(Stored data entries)
Lemma adds_prepare :
  (forall x, may c x -> setup_call x = true -> P x) -> adds P Q (prepare c).
Proof.
  intros HP. unfold prepare. apply adds_bind.
  { destruct (negb (OneOf (KeyRef c) (Sk c))); [|apply adds_ret].
    apply adds_bind; [apply adds_experimental|intros e; apply adds_ret]. }
  intros [|]; [apply adds_return|].
  apply adds_bind; [apply adds_invoke; [by apply HP|by apply HQ]|intros r].
  apply adds_bind; [apply adds_check|intros ociremoteOpts]. cbv zeta.
  apply adds_bind; [apply adds_experimental|intros e]. apply adds_bind.
  { destruct e; [|apply adds_ret].
    apply adds_bind; [apply adds_invoke; [by apply HP|by apply HQ]|intros roots].
    apply adds_ret. }
  intros [rekor roots]. apply adds_bind; [by apply adds_loadKey|intros pubKey].
  apply adds_ret.
Qed.

End Parts.

(** *** What the statements before the loop hand to the loop *)

Lemma bind_Next {A B : Type} (m : M A) (k : A -> M B) (st st' : state) (b : B) :
  bind m k st = (Next b, st') ->
  exists a st1, m st = (Next a, st1) /\ k a st1 = (Next b, st').
Proof. unfold bind. destruct (m st) as [[a|e|msg] st1]; [by eauto|done|done]. Qed.

Lemma check_Next {A : Type} (r : result A) (wrap : error -> error) (st st' : state) (a : A) :
  check r wrap st = (Next a, st') -> r = Ok a.
Proof. destruct r; cbn; by intros [= ->]. Qed.

Lemma loadKey_result (c : Command) (st st' : state)
    (pubKey : option (Verifier VerifyOption World)) :
  loadKey c st = (Next pubKey, st') ->
  (pubKey = None <-> KeyRef c = EmptyString /\ Sk c = false).
Proof.
  unfold loadKey. destruct (String.eqb_spec (KeyRef c) EmptyString) as [Hk|Hk]; cbn [negb].
  - destruct (Sk c) eqn:Hs; [|intros [= <- _]; done].
    intros (r & st1 & _ & H)%bind_Next. apply bind_Next in H as (sk & st2 & _ & H).
    apply bind_Next in H as (u & st3 & _ & H). apply bind_Next in H as (r' & st4 & _ & H).
    apply bind_Next in H as (v & st5 & _ & H). injection H as <- _. split; [done|].
    by intros [_ ?].
  - intros (r & st1 & _ & H)%bind_Next. apply bind_Next in H as (v & st2 & _ & H).
    injection H as <- _. split; [done|]. by intros [? _].
Qed.

Lemma prepare_built (c : Command) (st st' : state) (co : Opts) :
  prepare c st = (Next co, st') -> built_for c co.
Proof.
  unfold prepare. intros (keyless & st1 & _ & H)%bind_Next.
  destruct keyless; [done|].
  apply bind_Next in H as (r & st2 & _ & H).
  apply bind_Next in H as (ociremoteOpts & st3 & _ & H). cbv zeta in H.
  apply bind_Next in H as (e & st4 & _ & H).
  apply bind_Next in H as ([rekor roots] & st5 & Htrust & H).
  apply bind_Next in H as (pubKey & st6 & Hkey%loadKey_result & H).
  injection H as <- _. unfold built_for. cbn. split; [done|]. split; [by exists pubKey|].
  destruct e.
  - apply bind_Next in Htrust as (rs & st7 & _ & Htrust). injection Htrust as <- <- _.
    left. by eauto.
  - injection Htrust as <- <- _. by right.
Qed.

(** *** The deferred calls a run registers *)

Lemma quiet_prepare (c : Command) :
  KeyRef c <> EmptyString \/ Sk c = false -> quiet (prepare c).
Proof.
  intros Hc. unfold prepare. apply quiet_bind.
  { destruct (negb (OneOf (KeyRef c) (Sk c))); [|apply quiet_ret].
    apply quiet_bind; [apply quiet_experimental|intros e; apply quiet_ret]. }
  intros [|]; [apply quiet_return|].
  apply quiet_bind; [by apply quiet_invoke|intros r].
  apply quiet_bind; [apply quiet_check|intros ociremoteOpts]. cbv zeta.
  apply quiet_bind; [apply quiet_experimental|intros e]. apply quiet_bind.
  { destruct e; [|apply quiet_ret].
    apply quiet_bind; [by apply quiet_invoke|intros roots]. apply quiet_ret. }
  intros [rekor roots]. apply quiet_bind; [|intros pubKey; apply quiet_ret].
  unfold loadKey. destruct (String.eqb_spec (KeyRef c) EmptyString) as [Hk|Hk]; cbn [negb].
  - destruct Hc as [Hc|Hc]; [done|]. rewrite Hc. apply quiet_ret.
  - apply quiet_bind; [by apply quiet_invoke|intros r'].
    apply quiet_bind; [apply quiet_check|intros v]. apply quiet_ret.
Qed.

Lemma quiet_Exec_body (c : Command) (images : list string) :
  KeyRef c <> EmptyString \/ Sk c = false -> quiet (Exec_body c images).
Proof.
  intros Hc. unfold Exec_body. destruct (List.length images =? 0)%nat; [apply quiet_return|].
  apply quiet_bind; [by apply quiet_prepare|intros co].
  apply quiet_range. intros imageRef. apply quiet_forImages.
Qed.

Lemma Exec_body_defers (c : Command) (images : list string) (st : state) :
  defers (Exec_body c images st).2 = defers st \/ (KeyRef c = EmptyString /\ Sk c = true).
Proof.
  destruct (String.eqb_spec (KeyRef c) EmptyString) as [Hk|Hk].
  - destruct (Sk c) eqn:Hs; [by right|]. left.
    destruct (quiet_Exec_body c images (or_intror Hs) st) as (l & _ & Hd & _). done.
  - left. destruct (quiet_Exec_body c images (or_introl Hk) st) as (l & _ & Hd & _). done.
Qed.

(** *** The calls of a whole run *)

Lemma adds_Exec_body (P Q : call -> Prop) (c : Command) (images : list string) :
  (forall x, policy_call x = false -> Q x) ->
  (forall payload w, (cue_ValidateJSON payload (Policies c) w).1 = None ->
                     Q (CallValidateJSON payload (Policies c))) ->
  (forall x, may c x -> P x) ->
  adds P Q (Exec_body c images).
Proof.
  intros HQ HV HP. unfold Exec_body.
  destruct (List.length images =? 0)%nat; [apply adds_return|].
  apply (adds_bind_after P Q (built_for c)).
  - apply adds_prepare; [done|]. intros x Hx _. by apply HP.
  - intros st co st'. apply prepare_built.
  - intros co Hco. apply adds_range. intros imageRef.
    apply adds_forImages; [done|done|done|]. intros x Hx _ _. by apply HP.
Qed.

Lemma Exec_calls (P Q : call -> Prop) (c : Command) (images : list string) (w : World) :
  (forall x, policy_call x = false -> Q x) ->
  (forall payload w, (cue_ValidateJSON payload (Policies c) w).1 = None ->
                     Q (CallValidateJSON payload (Policies c))) ->
  (forall x, may c x -> P x) ->
  Forall P (Exec c images w).2 /\
  ((Exec c images w).1.1 = Returned None -> Forall Q (Exec c images w).2).
Proof.
  intros HQ HV HP.
  destruct (adds_Exec_body P Q c images HQ HV HP {| world := w; log := []; defers := [] |})
    as (l & Hlog & HPl & HQl).
  pose proof (Exec_body_defers c images {| world := w; log := []; defers := [] |}) as Hd.
  unfold Exec.
  destruct (Exec_body c images {| world := w; log := []; defers := [] |}) as [f st'].
  cbn [fst snd log defers] in *.
  pose proof (run_deferred_log (defers st') (world st') (log st')) as Hrun.
  destruct (run_deferred _ _ _) as [w' l']. cbn [fst snd] in *. subst l'. rewrite Hlog.
  cbn [app].
  assert (forall R : call -> Prop, (forall sk, KeyRef c = EmptyString /\ Sk c = true ->
                                               R (CallClose sk)) ->
          Forall R (releases (defers st'))) as Hrel.
  { intros R HR. destruct Hd as [->|Hd]; [constructor|].
    unfold releases. apply Forall_map, Forall_forall. intros [sk] _. by apply HR. }
  split.
  - apply Forall_app. split; [done|]. apply Hrel. intros sk Hsk. by apply HP.
  - intros Hf. apply Forall_app. split.
    + destruct f as [[]| |]; [by apply (HQl tt)|done|done].
    + apply Hrel. intros sk _. by apply HQ.
Qed.
(** X9.  Every payment of a schedule keeps the time of day of the start
    and is dated on or after the start date, and the dates never go back
    from one payment to the next; with at most 365 payments a year every
    payment is dated strictly after the start and the dates are strictly
    increasing. *)
Theorem schedule_dates_increase (now : datetime) (F c Y : Q) (f : Z)
    (start : datetime) :
  (0 < f)%Z -> (MINORDINAL <= toordinal start)%Z ->
  (toordinal start + py_int (Y * inject_Z f) * 365 / f <= MAXORDINAL)%Z ->
  exists schedule,
    generate_cash_flow_schedule now F c Y f (Some start) = Ok schedule /\
    (forall (i : nat) (d : datetime) (a : Q),
       nth_error schedule i = Some (d, a) ->
       day_micros d = day_micros start /\
       (toordinal start <= toordinal d)%Z /\
       ((f <= 365)%Z -> (toordinal start < toordinal d)%Z)) /\
    (forall (i j : nat) (d1 d2 : datetime) (a1 a2 : Q),
       (i < j)%nat ->
       nth_error schedule i = Some (d1, a1) ->
       nth_error schedule j = Some (d2, a2) ->
       (toordinal d1 <= toordinal d2)%Z /\
       ((f <= 365)%Z -> (toordinal d1 < toordinal d2)%Z)).
Proof.
  intros Hf Hs Hmax.
  rewrite (schedule_closed_form now F c Y f start Hf Hs Hmax).
  eexists; split; [reflexivity|]. split.
  - intros i d a H1. apply range1_map_nth in H1.
    remember (Z.of_nat (S i)) as zi eqn:Hzi.
    injection H1 as <- _. cbn [toordinal day_micros].
    split; [reflexivity|].
    assert (H0 : (0 <= zi * 365 / f)%Z) by (apply Z.div_pos; lia).
    split; [lia|]. intro H365.
    pose proof (day_offset_strict 0 zi f ltac:(lia) ltac:(lia)) as Hfirst.
    change (0 * 365 / f)%Z with (0 / f)%Z in Hfirst.
    rewrite Z.div_0_l in Hfirst by lia. lia.
  - intros i j d1 d2 a1 a2 Hij H1 H2.
    apply range1_map_nth in H1. apply range1_map_nth in H2.
    remember (Z.of_nat (S i)) as zi eqn:Hzi.
    remember (Z.of_nat (S j)) as zj eqn:Hzj.
    injection H1 as <- _. injection H2 as <- _. cbn [toordinal].
    assert (Hle : (zi * 365 / f <= zj * 365 / f)%Z)
      by (apply Z.div_le_mono; lia).
    split; [lia|]. intro H365.
    pose proof (day_offset_strict zi zj f ltac:(lia) ltac:(lia)). lia.
Qed.

(** On a one-year quarterly schedule starting at day 738000, midnight:
    the four payments fall on days 738091, 738182, 738273 and 738365, each
    at midnight and after the start, and the first is before the last. *)
Lemma schedule_dates_increase_witness :
  exists schedule,
    generate_cash_flow_schedule (mk_datetime 1 0) 1000 (1 # 20) 1 4
      (Some (mk_datetime 738000 0)) = Ok schedule /\
    map (fun e => toordinal (fst e)) schedule
      = [738091; 738182; 738273; 738365]%Z /\
    (forall (i : nat) (d : datetime) (a : Q),
       nth_error schedule i = Some (d, a) ->
       day_micros d = 0%Z /\ (738000 < toordinal d)%Z) /\
    (forall (d1 d2 : datetime) (a1 a2 : Q),
       nth_error schedule 0 = Some (d1, a1) ->
       nth_error schedule 3 = Some (d2, a2) ->
       (toordinal d1 < toordinal d2)%Z).
Proof.
  destruct (schedule_dates_increase (mk_datetime 1 0) 1000 (1 # 20) 1 4
              (mk_datetime 738000 0)) as (s & Hs & Hone & Hpair);
    [reflexivity | discriminate | discriminate |].
  exists s. split; [exact Hs|]. split.
  - vm_compute in Hs. injection Hs as <-. reflexivity.
  - split.
    + intros i d a Hi. destruct (Hone i d a Hi) as (Hm & _ & Hlt).
      split; [exact Hm | apply Hlt; discriminate].
    + intros d1 d2 a1 a2 H1 H2.
      destruct (Hpair 0%nat 3%nat d1 d2 a1 a2 ltac:(lia) H1 H2) as (_ & Hlt).
      apply Hlt. discriminate.
Defined.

#### Task objective:
Which lines above run from the one containing "pose proof (Exec_body_defers" down to the one containing "(i < j)%nat ->"? Repeat exactly those, both ends included, and nothing else.

#### Result for this exercise:
  pose proof (Exec_body_defers c images {| world := w; log := []; defers := [] |}) as Hd.
  unfold Exec.
  destruct (Exec_body c images {| world := w; log := []; defers := [] |}) as [f st'].
  cbn [fst snd log defers] in *.
  pose proof (run_deferred_log (defers st') (world st') (log st')) as Hrun.
  destruct (run_deferred _ _ _) as [w' l']. cbn [fst snd] in *. subst l'. rewrite Hlog.
  cbn [app].
  assert (forall R : call -> Prop, (forall sk, KeyRef c = EmptyString /\ Sk c = true ->
                                               R (CallClose sk)) ->
          Forall R (releases (defers st'))) as Hrel.
  { intros R HR. destruct Hd as [->|Hd]; [constructor|].
    unfold releases. apply Forall_map, Forall_forall. intros [sk] _. by apply HR. }
  split.
  - apply Forall_app. split; [done|]. apply Hrel. intros sk Hsk. by apply HP.
  - intros Hf. apply Forall_app. split.
    + destruct f as [[]| |]; [by apply (HQl tt)|done|done].
    + apply Hrel. intros sk _. by apply HQ.
Qed.
(** X9.  Every payment of a schedule keeps the time of day of the start
    and is dated on or after the start date, and the dates never go back
    from one payment to the next; with at most 365 payments a year every
    payment is dated strictly after the start and the dates are strictly
    increasing. *)
Theorem schedule_dates_increase (now : datetime) (F c Y : Q) (f : Z)
    (start : datetime) :
  (0 < f)%Z -> (MINORDINAL <= toordinal start)%Z ->
  (toordinal start + py_int (Y * inject_Z f) * 365 / f <= MAXORDINAL)%Z ->
  exists schedule,
    generate_cash_flow_schedule now F c Y f (Some start) = Ok schedule /\
    (forall (i : nat) (d : datetime) (a : Q),
       nth_error schedule i = Some (d, a) ->
       day_micros d = day_micros start /\
       (toordinal start <= toordinal d)%Z /\
       ((f <= 365)%Z -> (toordinal start < toordinal d)%Z)) /\
    (forall (i j : nat) (d1 d2 : datetime) (a1 a2 : Q),
       (i < j)%nat ->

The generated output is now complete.